### DATA TO PROCESS

Lemma most_recent_first_stable (t : Q) (l : list value) :
  created_at_instant h t (most_recent_first h l) = created_at_instant h t l.
Proof.
  induction l as [|x l IH]; [reflexivity|].
  cbn [most_recent_first fold_right]. fold (most_recent_first h l).
  rewrite insert_recent_stable. unfold created_at_instant in *. cbn [filter].
  now rewrite IH.
Qed.

End Stats.

Lemma sorted_prefix_before_rest (R : value -> value -> Prop) (n : nat) (l : list value) :
  StronglySorted R l ->
  forall a b, In a (firstn n l) -> In b (skipn n l) -> R a b.
Proof.
  intros Hs. revert n. induction Hs as [|x l Hl IH Hx]; intros n a b Ha Hb.
  - rewrite firstn_nil in Ha. contradiction.
  - destruct n as [|n]; [contradiction|].
    cbn [firstn skipn] in Ha, Hb. destruct Ha as [<- | Ha].
    + rewrite Forall_forall in Hx. apply Hx.
      rewrite <- (firstn_skipn n l). apply in_or_app. now right.
    + now apply (IH n).
Qed.

Section StatsHandler.

Variable h : host.

Lemma count_where_embroidery (os : list value) :
  Forall (fun o => is_nullish o = false) os ->
  count_where (fun o => (e <- get_prop o (js "embroidery") ;; Normal (truthy e))%completion) os
  = Normal (how_many (fun o => truthy (member o "embroidery")) os).
Proof.
  intros Hn. unfold count_where, how_many.
  rewrite (mfilter_pure _ (fun o => truthy (member o "embroidery"))); [reflexivity|].
  eapply Forall_impl; [|exact Hn]. intros o Ho. cbv beta in Ho.
  now rewrite (get_prop_member o "embroidery" Ho).
Qed.

Lemma compute_stats_value (os : list value) :
  Forall (dated h) os ->
  Forall (fun o => missing_or_number (member o "price") = true) os ->
  compute_stats h os
  = Normal (stats_body os (added_up (Num 0) os) (most_recent_first h os),
            most_recent_first h os).
Proof.
  intros Hd Hp.
  assert (Hn : Forall (fun o => is_nullish o = false) os).
  { eapply Forall_impl; [|exact Hd]. now intros o (Ho & _). }
  unfold compute_stats.
  change (qnum 0) with (JNum (Num 0)) at 2.
  rewrite (revenue_added_up h os (Num 0) Hn Hp). cbn [cbind].
  rewrite !count_where_member by exact Hn. cbn [cbind].
  rewrite (count_where_embroidery os Hn). cbn [cbind].
  rewrite (sort_by_recency h os Hd). reflexivity.
Qed.

(** C7 (as amended).  Over a list of N orders, each with a price that is
    a number (a missing price counts as 0) and a valid creation timestamp
    (or, without a timestamp, a valid creation date), the stats are:
    totalOrders = N; totalRevenue = the prices added one after the other in
    double precision, which is the sum of the prices whenever no addition
    has to round; the counts per size, per packaging type and of orders
    with embroidery; and recentOrders, the first min(N, 5) of the orders
    arranged by descending creation instant, orders of the same instant
    staying in their insertion order (the sort is stable).  The file is
    not written. *)
Theorem stats_of_the_orders
  (st : db) (doc : list (jsstring * value)) (os : list value) :
  file st = Content (Parses (JObj doc)) ->
  lookup doc (js "orders") = Some (JArr os) ->
  Forall (dated h) os ->
  Forall (fun o => missing_or_number (member o "price") = true) os ->
  exists sorted,
    get_api_stats h st
    = ({| file := file st; data := JObj (assoc_set doc (js "orders") (JArr sorted)) |},
       {| status := 200; body := stats_body os (added_up (Num 0) os) sorted |})
    /\ (summable 0 os ->
        exists revenue,
          added_up (Num 0) os = Num revenue /\ revenue == sum_of_prices os)
    /\ List.length (firstn 5 sorted) = Nat.min (List.length os) 5
    /\ Permutation os sorted
    /\ StronglySorted (not_older h) sorted
    /\ (forall a b,
          In a (firstn 5 sorted) -> In b (skipn 5 sorted) -> not_older h a b)
    /\ forall t, created_at_instant h t sorted = created_at_instant h t os.
Proof.
  intros Hfile Ho Hd Hp.
  pose proof (compute_stats_value os Hd Hp) as Hstats.
  exists (most_recent_first h os).
  split; [|split; [|split; [|split; [|split; [|split]]]]].
  - destruct st as [fs d]. cbn [file] in *. subst fs.
    unfold get_api_stats, try_catch.
    rewrite bind_run. unfold db_read at 1. cbn [file JSON_parse truthy].
    rewrite bind_run. unfold get_data at 1. cbn [data].
    rewrite bind_run. unfold lift at 1. cbn [get_prop]. rewrite Ho.
    cbn [js_or truthy].
    rewrite bind_run. unfold lift at 1. rewrite Hstats. cbn [fst snd].
    rewrite bind_run. erewrite update_field_object by reflexivity.
    reflexivity.
  - intros Hs. destruct (added_up_exact os 0 0 (Qeq_refl 0) Hs) as (r & Hr & Er).
    exists r. split; [exact Hr|]. rewrite Er. ring.
  - rewrite length_firstn.
    rewrite <- (Permutation_length (most_recent_first_permutation h os)). lia.
  - apply most_recent_first_permutation.
  - apply most_recent_first_sorted.
  - apply sorted_prefix_before_rest, most_recent_first_sorted.
  - intros t. apply most_recent_first_stable.
Qed.

End StatsHandler.

(** ** Further properties of the code *)

(** *** Order validation, both ways *)

Lemma trim_nil_of_nil (s : jsstring) : trim s <> [] -> s <> [].
Proof. intros H E. subst s. now apply H. Qed.

Lemma includes_true (l : list jsstring) (v : value) :
  includes l v = true <-> exists s, v = JStr s /\ In s l.
Proof.
  destruct v; simpl; try (split; [discriminate | intros (s0 & E & _); discriminate]).
  rewrite existsb_str_eqb. split.
  - intros H. now exists s.
  - intros (s0 & E & H). now injection E as ->.
Qed.

Lemma listed_not_empty (l : list jsstring) (s : jsstring) :
  In s l -> Forall (fun x => x <> []) l -> truthy (JStr s) = true.
Proof.
  intros Hin Hall. rewrite Forall_forall in Hall. specialize (Hall s Hin).
  destruct s; [contradiction | reflexivity].
Qed.

Lemma sizes_not_empty : Forall (fun x => x <> []) sizes.
Proof. repeat constructor; discriminate. Qed.

Lemma validPackageTypes_not_empty : Forall (fun x => x <> []) validPackageTypes.
Proof. repeat constructor; discriminate. Qed.

Lemma get_prop_defined (v : value) (k : jsstring) :
  is_nullish v = false -> get_prop v k = Normal (member_of v k).
Proof. unfold member_of. destruct v; try discriminate; intros _; reflexivity. Qed.

Lemma get_prop_not_nullish (v w : value) (k : jsstring) :
  get_prop v k = Normal w -> is_nullish v = false.
Proof. destruct v; try discriminate; reflexivity. Qed.

Lemma valid_order_not_nullish (req : value) :
  valid_order req -> is_nullish req = false.
Proof. intros ((s & H & _) & _). exact (get_prop_not_nullish _ _ _ H). Qed.

Lemma valid_order_accepted (req : value) :
  valid_order req -> validateOrderData req = Normal None.
Proof.
  intros ((s & Hs & Ht) & (sz & Hsz & Hin1) & (pt & Hpt & Hin2)).
  unfold validateOrderData. rewrite Hs, Hsz, Hpt. cbn [cbind].
  assert (E1 : negb (truthy (JStr s)) || Nat.eqb (List.length (trim s)) 0 = false).
  { apply orb_false_intro.
    - apply trim_nil_of_nil in Ht. now destruct s.
    - destruct (trim s); [contradiction | reflexivity]. }
  rewrite E1.
  rewrite (listed_not_empty sizes sz Hin1 sizes_not_empty).
  rewrite (listed_not_empty _ pt Hin2 validPackageTypes_not_empty).
  assert (I1 : includes sizes (JStr sz) = true) by (apply includes_true; eauto).
  assert (I2 : includes validPackageTypes (JStr pt) = true)
    by (apply includes_true; eauto).
  now rewrite I1, I2.
Qed.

######

§ **ABOUT THIS EXERCISE**:
What you return must match the data above character for character.

§ **RESULT OF THE TASK**:
Lemma most_recent_first_stable (t : Q) (l : list value) :
  created_at_instant h t (most_recent_first h l) = created_at_instant h t l.
Proof.
  induction l as [|x l IH]; [reflexivity|].
  cbn [most_recent_first fold_right]. fold (most_recent_first h l).
  rewrite insert_recent_stable. unfold created_at_instant in *. cbn [filter].
  now rewrite IH.
Qed.

End Stats.

Lemma sorted_prefix_before_rest (R : value -> value -> Prop) (n : nat) (l : list value) :
  StronglySorted R l ->
  forall a b, In a (firstn n l) -> In b (skipn n l) -> R a b.
Proof.
  intros Hs. revert n. induction Hs as [|x l Hl IH Hx]; intros n a b Ha Hb.
  - rewrite firstn_nil in Ha. contradiction.
  - destruct n as [|n]; [contradiction|].
    cbn [firstn skipn] in Ha, Hb. destruct Ha as [<- | Ha].
    + rewrite Forall_forall in Hx. apply Hx.
      rewrite <- (firstn_skipn n l). apply in_or_app. now right.
    + now apply (IH n).
Qed.

Section StatsHandler.

Variable h : host.

Lemma count_where_embroidery (os : list value) :
  Forall (fun o => is_nullish o = false) os ->
  count_where (fun o => (e <- get_prop o (js "embroidery") ;; Normal (truthy e))%completion) os
  = Normal (how_many (fun o => truthy (member o "embroidery")) os).
Proof.
  intros Hn. unfold count_where, how_many.
  rewrite (mfilter_pure _ (fun o => truthy (member o "embroidery"))); [reflexivity|].
  eapply Forall_impl; [|exact Hn]. intros o Ho. cbv beta in Ho.
  now rewrite (get_prop_member o "embroidery" Ho).
Qed.

Lemma compute_stats_value (os : list value) :
  Forall (dated h) os ->
  Forall (fun o => missing_or_number (member o "price") = true) os ->
  compute_stats h os
  = Normal (stats_body os (added_up (Num 0) os) (most_recent_first h os),
            most_recent_first h os).
Proof.
  intros Hd Hp.
  assert (Hn : Forall (fun o => is_nullish o = false) os).
  { eapply Forall_impl; [|exact Hd]. now intros o (Ho & _). }
  unfold compute_stats.
  change (qnum 0) with (JNum (Num 0)) at 2.
  rewrite (revenue_added_up h os (Num 0) Hn Hp). cbn [cbind].
  rewrite !count_where_member by exact Hn. cbn [cbind].
  rewrite (count_where_embroidery os Hn). cbn [cbind].
  rewrite (sort_by_recency h os Hd). reflexivity.
Qed.

(** C7 (as amended).  Over a list of N orders, each with a price that is
    a number (a missing price counts as 0) and a valid creation timestamp
    (or, without a timestamp, a valid creation date), the stats are:
    totalOrders = N; totalRevenue = the prices added one after the other in
    double precision, which is the sum of the prices whenever no addition
    has to round; the counts per size, per packaging type and of orders
    with embroidery; and recentOrders, the first min(N, 5) of the orders
    arranged by descending creation instant, orders of the same instant
    staying in their insertion order (the sort is stable).  The file is
    not written. *)
Theorem stats_of_the_orders
  (st : db) (doc : list (jsstring * value)) (os : list value) :
  file st = Content (Parses (JObj doc)) ->
  lookup doc (js "orders") = Some (JArr os) ->
  Forall (dated h) os ->
  Forall (fun o => missing_or_number (member o "price") = true) os ->
  exists sorted,
    get_api_stats h st
    = ({| file := file st; data := JObj (assoc_set doc (js "orders") (JArr sorted)) |},
       {| status := 200; body := stats_body os (added_up (Num 0) os) sorted |})
    /\ (summable 0 os ->
        exists revenue,
          added_up (Num 0) os = Num revenue /\ revenue == sum_of_prices os)
    /\ List.length (firstn 5 sorted) = Nat.min (List.length os) 5
    /\ Permutation os sorted
    /\ StronglySorted (not_older h) sorted
    /\ (forall a b,
          In a (firstn 5 sorted) -> In b (skipn 5 sorted) -> not_older h a b)
    /\ forall t, created_at_instant h t sorted = created_at_instant h t os.
Proof.
  intros Hfile Ho Hd Hp.
  pose proof (compute_stats_value os Hd Hp) as Hstats.
  exists (most_recent_first h os).
  split; [|split; [|split; [|split; [|split; [|split]]]]].
  - destruct st as [fs d]. cbn [file] in *. subst fs.
    unfold get_api_stats, try_catch.
    rewrite bind_run. unfold db_read at 1. cbn [file JSON_parse truthy].
    rewrite bind_run. unfold get_data at 1. cbn [data].
    rewrite bind_run. unfold lift at 1. cbn [get_prop]. rewrite Ho.
    cbn [js_or truthy].
    rewrite bind_run. unfold lift at 1. rewrite Hstats. cbn [fst snd].
    rewrite bind_run. erewrite update_field_object by reflexivity.
    reflexivity.
  - intros Hs. destruct (added_up_exact os 0 0 (Qeq_refl 0) Hs) as (r & Hr & Er).
    exists r. split; [exact Hr|]. rewrite Er. ring.
  - rewrite length_firstn.
    rewrite <- (Permutation_length (most_recent_first_permutation h os)). lia.
  - apply most_recent_first_permutation.
  - apply most_recent_first_sorted.
  - apply sorted_prefix_before_rest, most_recent_first_sorted.
  - intros t. apply most_recent_first_stable.
Qed.

End StatsHandler.

(** ** Further properties of the code *)

(** *** Order validation, both ways *)

Lemma trim_nil_of_nil (s : jsstring) : trim s <> [] -> s <> [].
Proof. intros H E. subst s. now apply H. Qed.

Lemma includes_true (l : list jsstring) (v : value) :
  includes l v = true <-> exists s, v = JStr s /\ In s l.
Proof.
  destruct v; simpl; try (split; [discriminate | intros (s0 & E & _); discriminate]).
  rewrite existsb_str_eqb. split.
  - intros H. now exists s.
  - intros (s0 & E & H). now injection E as ->.
Qed.

Lemma listed_not_empty (l : list jsstring) (s : jsstring) :
  In s l -> Forall (fun x => x <> []) l -> truthy (JStr s) = true.
Proof.
  intros Hin Hall. rewrite Forall_forall in Hall. specialize (Hall s Hin).
  destruct s; [contradiction | reflexivity].
Qed.

Lemma sizes_not_empty : Forall (fun x => x <> []) sizes.
Proof. repeat constructor; discriminate. Qed.

Lemma validPackageTypes_not_empty : Forall (fun x => x <> []) validPackageTypes.
Proof. repeat constructor; discriminate. Qed.

Lemma get_prop_defined (v : value) (k : jsstring) :
  is_nullish v = false -> get_prop v k = Normal (member_of v k).
Proof. unfold member_of. destruct v; try discriminate; intros _; reflexivity. Qed.

Lemma get_prop_not_nullish (v w : value) (k : jsstring) :
  get_prop v k = Normal w -> is_nullish v = false.
Proof. destruct v; try discriminate; reflexivity. Qed.

Lemma valid_order_not_nullish (req : value) :
  valid_order req -> is_nullish req = false.
Proof. intros ((s & H & _) & _). exact (get_prop_not_nullish _ _ _ H). Qed.

Lemma valid_order_accepted (req : value) :
  valid_order req -> validateOrderData req = Normal None.
Proof.
  intros ((s & Hs & Ht) & (sz & Hsz & Hin1) & (pt & Hpt & Hin2)).
  unfold validateOrderData. rewrite Hs, Hsz, Hpt. cbn [cbind].
  assert (E1 : negb (truthy (JStr s)) || Nat.eqb (List.length (trim s)) 0 = false).
  { apply orb_false_intro.
    - apply trim_nil_of_nil in Ht. now destruct s.
    - destruct (trim s); [contradiction | reflexivity]. }
  rewrite E1.
  rewrite (listed_not_empty sizes sz Hin1 sizes_not_empty).
  rewrite (listed_not_empty _ pt Hin2 validPackageTypes_not_empty).
  assert (I1 : includes sizes (JStr sz) = true) by (apply includes_true; eauto).
  assert (I2 : includes validPackageTypes (JStr pt) = true)
    by (apply includes_true; eauto).
  now rewrite I1, I2.
Qed.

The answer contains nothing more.